Valor: Como o senhor avalia o primeiro ano da política
econômica, com Joaquim Levy, voltada basicamente para o ajuste fiscal? E
a política de juros do Banco Central?
Haddad: Acumularam-se passivos importantes e houve um esgotamento
desse modelo. A transição se impôs. O governo a partir daí fixou dois
objetivos de curto prazo. Equacionar o problema da relação dívida/ PIB e
trazer a inflação para o centro da meta. Essas duas metas eram
impossíveis de serem atingidas da maneira como se previa porque a
política monetária corroía o ajuste fiscal e obviamente tem que ter uma
recalibragem da política econômica… À luz do passivo acumulado, essas
metas eram tão exigentes que provocariam uma retração econômica muito
forte, como aconteceu. Estamos com novo ministro e temos que aguardar. A
aposta que se faz com Nelson Barbosa é que ele promova essa
recalibragem para que a transição seja menos dolorosa do ponto de vista
social e recupere a confiança dos agentes econômicos. Uma boa parte da
crise não é econômica. Tem outra dimensão, que é a questão da base de
sustentação do governo, que precisa ser resgatada. Outra dimensão é o
efeito das ações de combate à corrupção. Isso está afetando a economia.
Valor: É possível uma guinada do governo à esquerda?
Haddad: Não acho que se trata de esquerda ou direita. Trata-se de
conduzir uma transição para um novo ciclo de desenvolvimento em função
do fato dos dez anos de crescimento que tivemos. Essa transição vai ter
que ser feita com muita sabedoria, senão vai comprometer avanços sociais
importantes e isso de certa maneira pressiona muito a política. O
eleitorado se ressente.
Valor: E o que a prefeitura pode fazer para ajudar o governo a estabilizar a economia, se não voltar o crescimento?

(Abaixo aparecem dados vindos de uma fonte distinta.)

(** Typing [a] then Enter into a line [terminal_read] waits on leaves the
    buffer [a], newline, 126 NULs: a backspace there releases the reader
    with 128 bytes. *)
Lemma backspace_keeps_line_ready_witness :
  match Keyboard_Handler_seq 80 advance_putc [0x1E; 0x1C] (mk_kbd 0 0) (fst (terminal_read kbd_demo)) with
  | Some (_, s) =>
      let s' := backspace 80 advance_putc s in
      terminal_newline (term_at s' (TA_idx s')) = 1 /\
      snd (terminal_read_copy s') = [97] ++ 0 :: replicate 126 0 /\ snd (fst (terminal_read_copy s')) = 128
  | None => False
  end.
Proof.
  destruct (Keyboard_Handler_seq 80 advance_putc [0x1E; 0x1C] (mk_kbd 0 0) (fst (terminal_read kbd_demo)))
    as [[k s]|] eqn:E; [|vm_compute in E; discriminate].
  assert (Hs : TS_idx s = TA_idx s /\ (TA_idx s < length (terminal_arr s))%nat /\
               keyboard_buffer (term_at s (TA_idx s)) = [97] ++ 10 :: replicate 126 0 /\
               keyboard_idx (term_at s (TA_idx s)) = Z.of_nat (length [97]) + 1 /\
               terminal_newline (term_at s (TA_idx s)) = 1)
    by (vm_compute in E; injection E as _ <-; vm_compute; repeat split; lia).
  destruct Hs as (H1 & H2 & H3 & H4 & H5).
  apply (backspace_keeps_line_ready 80 advance_putc s [97] (replicate 126 0) H1 H2 H3);
    [reflexivity | exact H4 | exact H5 | repeat constructor; lia | apply Forall_replicate; lia].
Defined.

Haddad: A prefeitura está em seu melhor momento. Com a renegociação
da dívida trouxemos o nosso endividamento para menos de 85% da nossa
receita líquida real, o que coloca São Paulo numa posição privilegiada
em relação a outros entes da federação. Isso abre espaço para financiar o
nosso PAC mesmo eventualmente sem apoio federal. Pelo terceiro ano
consecutivo estamos batendo recorde de investimento, com R$ 4,5 bilhões.

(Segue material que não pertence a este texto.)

(* ===== verification/Rtc.v ===== *)
(** * Rtc: the real-time clock driver (drivers/rtc.c)

    The RTC interrupts at one fixed rate; [init_RTC] writes rate select 7
    into register A, which is 32768 >> (7 - 1) = 512 Hz.  Each terminal
    virtualises its own rate: [rtc_write] stores in [rtc_freq_bit] the bit
    of the shared counter [rtc_counter] that toggles at the requested rate,
    [RTC_Handler] raises a terminal's [rtc_interrupt_occurred] flag when that
    bit toggles, and [rtc_read] clears the active terminal's flag and spins
    until it is raised again.  The divider loop of [rtc_write] runs on an
    explicit bound ([RTC_LOOP_FUEL]); the theorems show the bound is never
    reached.  Port I/O ([outb], [inb], the NMI mask) is not modelled. *)

From S2P Require Import Prelude Paging Fsys State Pic.

Definition RTC_IRQ : Z := 8.

(** The RTC fields of a terminal record. *)
Definition set_rtc_fields (occurred freq_bit : Z) (t : terminal_t) : terminal_t :=
  mk_terminal (saved_ebp t) (saved_esp0 t) (t_currentPID t) (t_currentPCB t)
    (cursor_x t) (cursor_y t) (keyboard_buffer t) (keyboard_idx t) (terminal_newline t)
    occurred freq_bit.

(** ** The interrupt handler *)

(** [CHECK_FLAG(rtc_counter, bit) != CHECK_FLAG(rtc_counter + 1, bit)],
    the sum in [uint32_t]. *)
Definition rtc_bit_toggles (cnt bit : Z) : bool :=
  negb (Bool.eqb (CHECK_FLAG cnt (Z.to_nat bit)) (CHECK_FLAG (u32 (cnt + 1)) (Z.to_nat bit))).

(** The body of the loop over the terminals. *)
Definition rtc_mark (cnt : Z) (t : terminal_t) : terminal_t :=
  if rtc_bit_toggles cnt (rtc_freq_bit t) then set_rtc_fields 1 (rtc_freq_bit t) t else t.

(** [RTC_Handler()] *)
Definition RTC_Handler (s : kstate) : kstate :=
  let s0 := cli s in
  let s1 := set_terms s0 (map (rtc_mark (rtc_counter s0)) (terminal_arr s0)) in
  let s2 := set_rtc_counter s1 (u32 (rtc_counter s1 + 1)) in
  sti (send_eoi RTC_IRQ s2).

(** [init_RTC()]: the counter at zero, the register writes (periodic
    interrupts on, rate select 7, i.e. 512 Hz; port I/O, not modelled)
    inside [cli_and_save]/[restore_flags], [sti()], then
    [enable_irq(RTC_IRQ)]. *)
Definition init_RTC (SLAVE_ID : Z) (p : pic_t) (s : kstate) : pic_t * kstate :=
  let s0 := set_rtc_counter s 0 in
  let s1 := sti (set_if (cli s0) (intr_enabled s0)) in
  enable_irq SLAVE_ID RTC_IRQ p s1.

Estamos com uma folha controlada na casa de 35% da Receita Líquida Real
contra 46% do Estado, 45% da Prefeitura do Rio, que são os entes que
têm rating parecido com a capital. Não estou com obra parada, nem
suspendi obra nenhuma. Creio que nesse último ano de mandato possamos
atingir entre R$ 17,5 bilhões e R$ 18 bilhões de investimento no
quadriênio, o que é um recorde histórico.
Valor: A prefeitura esperava cerca de R$ 8 bilhões da
União e até agora só uma pequena parcela desse montante foi repassado. O
senhor cobrou recentemente R$ 400 milhões. O governo federal tornou-se
mais um problema do que solução?
Haddad: Com a crise, o repasse federal de todas as unidades da
federação caiu demais. Não foi diferente em São Paulo. Agora muitas
coisas estamos fazendo com recurso próprio. Meu dever é sempre buscar
recurso.
Valor: O senhor tem sido criticado por não cumprir as
metas de seu governo, em áreas importantes como saúde, educação e
transporte…
Haddad: Isso vai se provar falso.
Valor: Da meta de construção de 20 CEUs, por exemplo, a
prefeitura só entregou um. Dos três hospitais, só um está pronto. A meta
dos corredores de ônibus não deve ser cumprida, nem a de zerar o
déficit de 150 mil vagas em creche…
Haddad: Vou entregar 15 CEUs e deixarei cinco com as obras iniciadas.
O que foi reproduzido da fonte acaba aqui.